Quantcast
Channel: Baeldung
Viewing all articles
Browse latest Browse all 4616

Kafka Producer and Consumer Message Acknowledgement Options

$
0
0

1. Introduction

As we know, Apache Kafka is a messaging and streaming system. It provides acknowledgment options for ensuring reliability guarantees. In this tutorial, let’s learn about acknowledgment options for producers and consumers in Apache Kafka.

2. Producer Acknowledgements Options

Even with a reliably configured Kafka broker, we must also configure producers to be reliable, too. We can configure producers using one of three acknowledgment modes, which we’ll cover next.

2.1. Acknowledge None

We can set the property acks to 0:

static KafkaProducer<String, String> producerack0;
static Properties getProducerProperties() {
    Properties producerProperties = new Properties();
    producerProperties.put(ProducerConfig.BOOTSTRAP_SERVERS_CONFIG,
      KAFKA_CONTAINER.getBootstrapServers());
    return producerProperties;
}
static void setUp() throws IOException, InterruptedException {
    Properties producerProperties = getProducerProperties();
    producerProperties.put(ProducerConfig.ACKS_CONFIG,
      "0");
    producerack0 = new KafkaProducer<>(producerProperties);
}

In this configuration, the producer doesn’t wait for a reply from the broker. It assumes that the message is sent successfully. If something goes wrong and the broker doesn’t receive the message, the producer is unaware of it, and the message is lost.

However, because the producer doesn’t wait for any response from the server, it can send messages as fast as the network supports, achieving high throughput.

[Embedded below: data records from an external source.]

(** [request.args]: the query parameters in order; [get] takes the first. *)
Definition request_args : Type := list (string * string).
Fixpoint args_get (key : string) (args : request_args) : option string :=
  match args with
  | [] => None
  | (k, v) :: rest => if String.eqb k key then Some v else args_get key rest
  end.

(** ** Display loop: boxes row, fill and pointer *)

Record Rect : Type := mkRect {
  rect_left : Z;
  rect_top : Z;
  rect_width : Z;
  rect_height : Z
}.

Section Display.

(** Screen geometry fixed at start-up from the display size. *)
Variables grid_width box_margin grid_h grid_top grid_bottom grid_left : Z.

Definition recompute_boxes (N : Z) : list Rect :=
  let N := Z.max 1 N in
  let box_w := Z.quot (grid_width - (N + 1) * box_margin) N in
  let box_h := Z.min grid_h (grid_bottom - grid_top) in
  let box_y := grid_top + (grid_bottom - grid_top - box_h) / 2 in
  map (fun i =>
         let x := grid_left + box_margin + i * (box_w + box_margin) in
         mkRect x box_y box_w box_h)
      (range N).

End Display.

(** The numbers of one frame, in the order the loop computes them. *)
Record Frame : Type := mkFrame {
  frac : Q;
  end_units : Q;
  full_boxes : Z;
  partial : Q;
  fill_ws : list Z;            (* [fill_w] of each box, left to right *)
  current_idx : Z;
  current_rect : exn + Rect    (* [box_rects[current_idx]] *)
}.

Definition fill_w (full_boxes : Z) (partial : Q) (idx : Z) (rect : Rect) : Z :=
  if idx <? full_boxes then rect_width rect - 6
  else if idx =? full_boxes
       then Qtrunc (inject_Z (rect_width rect - 6) * partial)
       else 0.

(** The numbers of the boxes row once [float(total_seconds())] has given a
    float: [total] stands for that float here.  [boxes_row] below puts the
    conversion, which can raise, in front. *)
Definition draw_boxes (el : Q) (total : Z) (box_rects : list Rect) : Frame :=
  let tot := if total =? 0 then 1%Q else inject_Z total in
  let frac := py_max 0 (py_min 1 (el / tot)) in
  let N := Z.of_nat (List.length box_rects) in
  let end_units := (frac * inject_Z N)%Q in
  let full_boxes := Qtrunc end_units in
  let partial := (end_units - inject_Z full_boxes)%Q in
  let fills :=
    map (fun ir => fill_w full_boxes partial (fst ir) (snd ir))
        (enumerate box_rects) in
  let current_idx := Z.min (N - 1) (Z.max 0 full_boxes) in
  mkFrame frac end_units full_boxes partial fills current_idx
          (list_index box_rects current_idx).

(** [tot = float(total_seconds()) or 1.0] and what follows it: the
    conversion raises [OverflowError] for a total beyond the float range,
    outside any [try]; otherwise the frame is computed. *)
Definition boxes_row (el : Q) (total : Z) (box_rects : list Rect)
  : exn + Frame :=
  match float_of_int total with
  | inl e => inl e
  | inr _ => inr (draw_boxes el total box_rects)
  end.

(** SPACE key in the display loop:
    [with state_lock: if _paused: resume_timer() else: pause_timer()] *)
Definition key_space : M unit :=
  with_state_lock
    (paused <- gets _paused ;;
     if paused then resume_timer else pause_timer).

Section Handlers.

(** The builtins [float(str)] and [int(str)]: what they accept is Python's
    business; the handlers only see a value or the exception raised. *)
Variable float_of_str : string -> exn + pyfloat.
Variable int_of_str : string -> exn + Z.

Definition parse_hms_to_seconds (s : string) : exn + Z :=
  match split_colon (strip s) with
  | [p0] => int_of_str p0
  | [m; sec] =>
      match int_of_str m with
      | inl e => inl e
      | inr mv =>
          match int_of_str sec with
          | inl e => inl e
          | inr sv => inr (mv * 60 + sv)
          end
      end
  | [h; m; sec] =>
      match int_of_str h with
      | inl e => inl e
      | inr hv =>
          match int_of_str m with
          | inl e => inl e
          | inr mv =>
              match int_of_str sec with
              | inl e => inl e
              | inr sv => inr (hv * 3600 + mv * 60 + sv)
              end
          end
      end
  | _ => inl (ValueError "Invalid time format")
  end.

Definition status : M response :=
  e <- now_elapsed ;;
  let el := Qtrunc e in
  tot <- total_seconds ;;
  let rem := Z.max 0 (tot - el) in
  pl <- with_state_lock (paused <- gets _paused ;;
                         logo <- gets LOGO_URL ;;
                         ret (paused, logo)) ;;
  n <- num_ends ;;
  msg <- gets MESSAGE_TEXT ;;
  ret ([("elapsed_seconds", JInt el);
        ("remaining_seconds", JInt rem);
        ("total_seconds", JInt tot);
        ("num_ends", JInt n);
        ("paused", JBool (fst pl));
        ("logo_url", JStr (snd pl));
        ("message", JStr msg)], 200).

Definition reset : M response :=
  reset_timer ;;
  ret ([("ok", JBool true); ("message", JStr "timer reset")], 200).

Definition pause : M response :=
  pause_timer ;;
  ret ([("ok", JBool true); ("message", JStr "timer paused")], 200).

Definition resume : M response :=
  resume_timer ;;
  ret ([("ok", JBool true); ("message", JStr "timer resumed")], 200).

Definition rejection (msg : string) : response :=
  ([("ok", JBool false); ("error", JStr msg)], 400).

(** [max(0.0, min(rem, ftot))] for [ftot = float(tot)]; the outer [max]
    with first argument [0.0] always yields a finite float (lemma
    [clamp_remaining_eq]). *)
Definition clamp_remaining_flt (rem : pyfloat) (ftot : Q) : pyfloat :=
  flt_max (Finite 0) (flt_min rem (Finite ftot)).
Definition clamp_remaining (rem : pyfloat) (ftot : Q) : Q :=
  match clamp_remaining_flt rem ftot with
  | Finite r => r
  | _ => 0%Q
  end.

(** The [try] block of [set_remaining]; [parsed] is the branch on which
    query parameter is present.  [float(tot)] can raise [OverflowError],
    which the [except] turns into a rejection; in [tot - rem] the int
    operand is converted the same way, to the same float. *)
Definition set_remaining_try (tot : Z) (parsed : M pyfloat) : M response :=
  try_except
    (rem <- parsed ;;
     ftot <- lift (float_of_int tot) ;;
     let rem := clamp_remaining rem ftot in
     let elapsed_to_set := (ftot - rem)%Q in
     set_elapsed elapsed_to_set ;;
     ret ([("ok", JBool true); ("message", JStr "remaining set");
           ("remaining_seconds", JInt (Qtrunc rem))], 200))
    (fun e => ret (rejection (exn_str e))).

Definition set_remaining (args : request_args) : M response :=
  tot <- total_seconds ;;
  let seconds_param := args_get "seconds" args in
  let time_param := args_get "time" args in
  match seconds_param, time_param with
  | None, None => ret (rejection "Provide seconds or time query param")
  | Some s, _ => set_remaining_try tot (lift (float_of_str s))
  | None, Some t =>
      set_remaining_try tot
        (n <- lift (parse_hms_to_seconds t) ;;
         f <- lift (float_of_int n) ;;
         ret (Finite f))
  end.

(** The [try] block of [set_total]. *)
Definition set_total_try (parsed : M Z) : M response :=
  try_except
    (new_total <- parsed ;;
     if new_total <=? 0 then ret (rejection "total must be > 0")
     else
       el <- now_elapsed ;;
       with_state_lock
         (modify (set_TOTAL_SECONDS new_total) ;;
          total <- gets TOTAL_SECONDS ;;
          if Qltb (inject_Z total) el
          then set_elapsed (inject_Z total)
          else ret tt) ;;
       tot <- total_seconds ;;
       ret ([("ok", JBool true); ("total_seconds", JInt tot)], 200))
    (fun e => ret (rejection (exn_str e))).

Definition set_total (args : request_args) : M response :=
  let seconds_param := args_get "seconds" args in
  let time_param := args_get "time" args in
  match seconds_param, time_param with
  | None, None => ret (rejection "Provide seconds or time query param")
  | Some s, _ =>
      set_total_try (f <- lift (float_of_str s) ;; lift (int_of_float f))
  | None, Some t => set_total_try (lift (parse_hms_to_seconds t))
  end.

Definition set_ends (args : request_args) : M response :=
  match args_get "count" args with
  | None | Some EmptyString => ret (rejection "Provide count=N")
  | Some count =>
      try_except
        (n <- lift (int_of_str count) ;;
         if n <? 1 then ret (rejection "count must be >= 1")
         else
           with_state_lock (modify (set_NUM_ENDS n)) ;;
           ne <- num_ends ;;
           ret ([("ok", JBool true); ("num_ends", JInt ne)], 200))
        (fun e => ret (rejection (exn_str e)))
  end.

Definition add_time : M response :=
  try_except
    (current_elapsed <- now_elapsed ;;
     let new_elapsed := (current_elapsed + 60)%Q in
     set_elapsed new_elapsed ;;
     ret ([("ok", JBool true); ("message", JStr "Added 1 minute");
           ("elapsed_seconds", JInt (Qtrunc new_elapsed))], 200))
    (fun e => ret (rejection (exn_str e))).

Definition subtract_time : M response :=
  try_except
    (current_elapsed <- now_elapsed ;;
     let new_elapsed := py_max 0 (current_elapsed - 60)%Q in
     set_elapsed new_elapsed ;;
     ret ([("ok", JBool true); ("message", JStr "Subtracted 1 minute");
           ("elapsed_seconds", JInt (Qtrunc new_elapsed))], 200))
    (fun e => ret (rejection (exn_str e))).


(** ** Requests, reachable states *)

(** Process start: [_start_epoch = time.time()], no offset, running. *)
Definition initial (t0 : Q) (total ends : Z) (logo msg : string) : World :=
  mkWorld t0 false total ends logo msg t0 0%Q false None.

(** The state a request or a frame may find: nobody holds the lock, and a
    paused clock has its pause instant. *)
Definition wf (w : World) : Prop :=
  state_lock w = false /\
  (_paused w = true -> exists p, _pause_epoch w = Some p).

Inductive op : Type :=
| OpReset
| OpPause
| OpResume
| OpSetElapsed (x : Q)
| OpSetRemaining (args : request_args)
| OpSetTotal (args : request_args)
| OpSetEnds (args : request_args)
| OpAddTime
| OpSubtractTime
| OpStatus.

Definition run_op (o : op) : M unit :=
  match o with
  | OpReset => reset ;; ret tt
  | OpPause => pause ;; ret tt
  | OpResume => resume ;; ret tt
  | OpSetElapsed x => set_elapsed x
  | OpSetRemaining args => set_remaining args ;; ret tt
  | OpSetTotal args => set_total args ;; ret tt
  | OpSetEnds args => set_ends args ;; ret tt
  | OpAddTime => add_time ;; ret tt
  | OpSubtractTime => subtract_time ;; ret tt
  | OpStatus => status ;; ret tt
  end.

(** States reached from process start by operations that completed, with
    wall-clock time passing in between. *)
Inductive reachable : World -> Prop :=
| reach_initial : forall t0 total ends logo msg,
    reachable (initial t0 total ends logo msg)
| reach_op : forall w o w',
    reachable w -> run_op o w = Ret tt w' -> reachable w'
| reach_elapse : forall w d w',
    reachable w -> (0 <= d)%Q -> elapse d w = Ret tt w' -> reachable w'.

(** Invalid input to the three validating endpoints.  A time string is
    consulted only when no [seconds] parameter is given. *)
Inductive malformed_time (t : string) : Prop :=
| mt_part_count :
    ~ (1 <= List.length (split_colon (strip t)) <= 3)%nat -> malformed_time t
| mt_field : forall e, parse_hms_to_seconds t = inl e -> malformed_time t.

Inductive request : Type :=
| SetRemaining (args : request_args)
| SetTotal (args : request_args)
| SetEnds (args : request_args).

Definition handle (r : request) : M response :=
  match r with
  | SetRemaining args => set_remaining args
  | SetTotal args => set_total args
  | SetEnds args => set_ends args
  end.

Inductive invalid : request -> Prop :=
| inv_remaining_missing : forall args,
    args_get "seconds" args = None -> args_get "time" args = None ->
    invalid (SetRemaining args)
| inv_remaining_seconds : forall args s e,
    args_get "seconds" args = Some s -> float_of_str s = inl e ->
    invalid (SetRemaining args)
| inv_remaining_time : forall args t,
    args_get "seconds" args = None -> args_get "time" args = Some t ->
    malformed_time t -> invalid (SetRemaining args)
| inv_total_missing : forall args,
    args_get "seconds" args = None -> args_get "time" args = None ->
    invalid (SetTotal args)
| inv_total_seconds : forall args s e,
    args_get "seconds" args = Some s -> float_of_str s = inl e ->
    invalid (SetTotal args)
| inv_total_not_integer : forall args s f e,
    args_get "seconds" args = Some s -> float_of_str s = inr f ->
    int_of_float f = inl e -> invalid (SetTotal args)
| inv_total_seconds_nonpositive : forall args s f n,
    args_get "seconds" args = Some s -> float_of_str s = inr f ->
    int_of_float f = inr n -> n <= 0 -> invalid (SetTotal args)
| inv_total_time : forall args t,
    args_get "seconds" args = None -> args_get "time" args = Some t ->
    malformed_time t -> invalid (SetTotal args)
| inv_total_time_nonpositive : forall args t n,
    args_get "seconds" args = None -> args_get "time" args = Some t ->
    parse_hms_to_seconds t = inr n -> n <= 0 -> invalid (SetTotal args)
| inv_ends_missing : forall args,
    args_get "count" args = None -> invalid (SetEnds args)
| inv_ends_empty : forall args,
    args_get "count" args = Some EmptyString -> invalid (SetEnds args)
| inv_ends_malformed : forall args c e,
    args_get "count" args = Some c -> int_of_str c = inl e ->
    invalid (SetEnds args)
| inv_ends_below_one : forall args c n,
    args_get "count" args = Some c -> int_of_str c = inr n -> n < 1 ->
    invalid (SetEnds args).

(** A well-formed [set_total] request for the total [n]. *)
Inductive requests_total (args : request_args) (n : Z) : Prop :=
| rt_seconds : forall s f,
    args_get "seconds" args = Some s -> float_of_str s = inr f ->
    int_of_float f = inr n -> requests_total args n
| rt_time : forall t,
    args_get "seconds" args = None -> args_get "time" args = Some t ->
    parse_hms_to_seconds t = inr n -> requests_total args n.

End Handlers.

A message is considered to be written successfully to Kafka if the producer manages to send it over the network. Message sending is unsuccessful on the client side for errors such as if the object sent cannot be serialized or if the network card failed. But after it reaches the broker, we won’t get any error if the partition is offline, a leader election is in progress, or even if the entire Kafka cluster is unavailable.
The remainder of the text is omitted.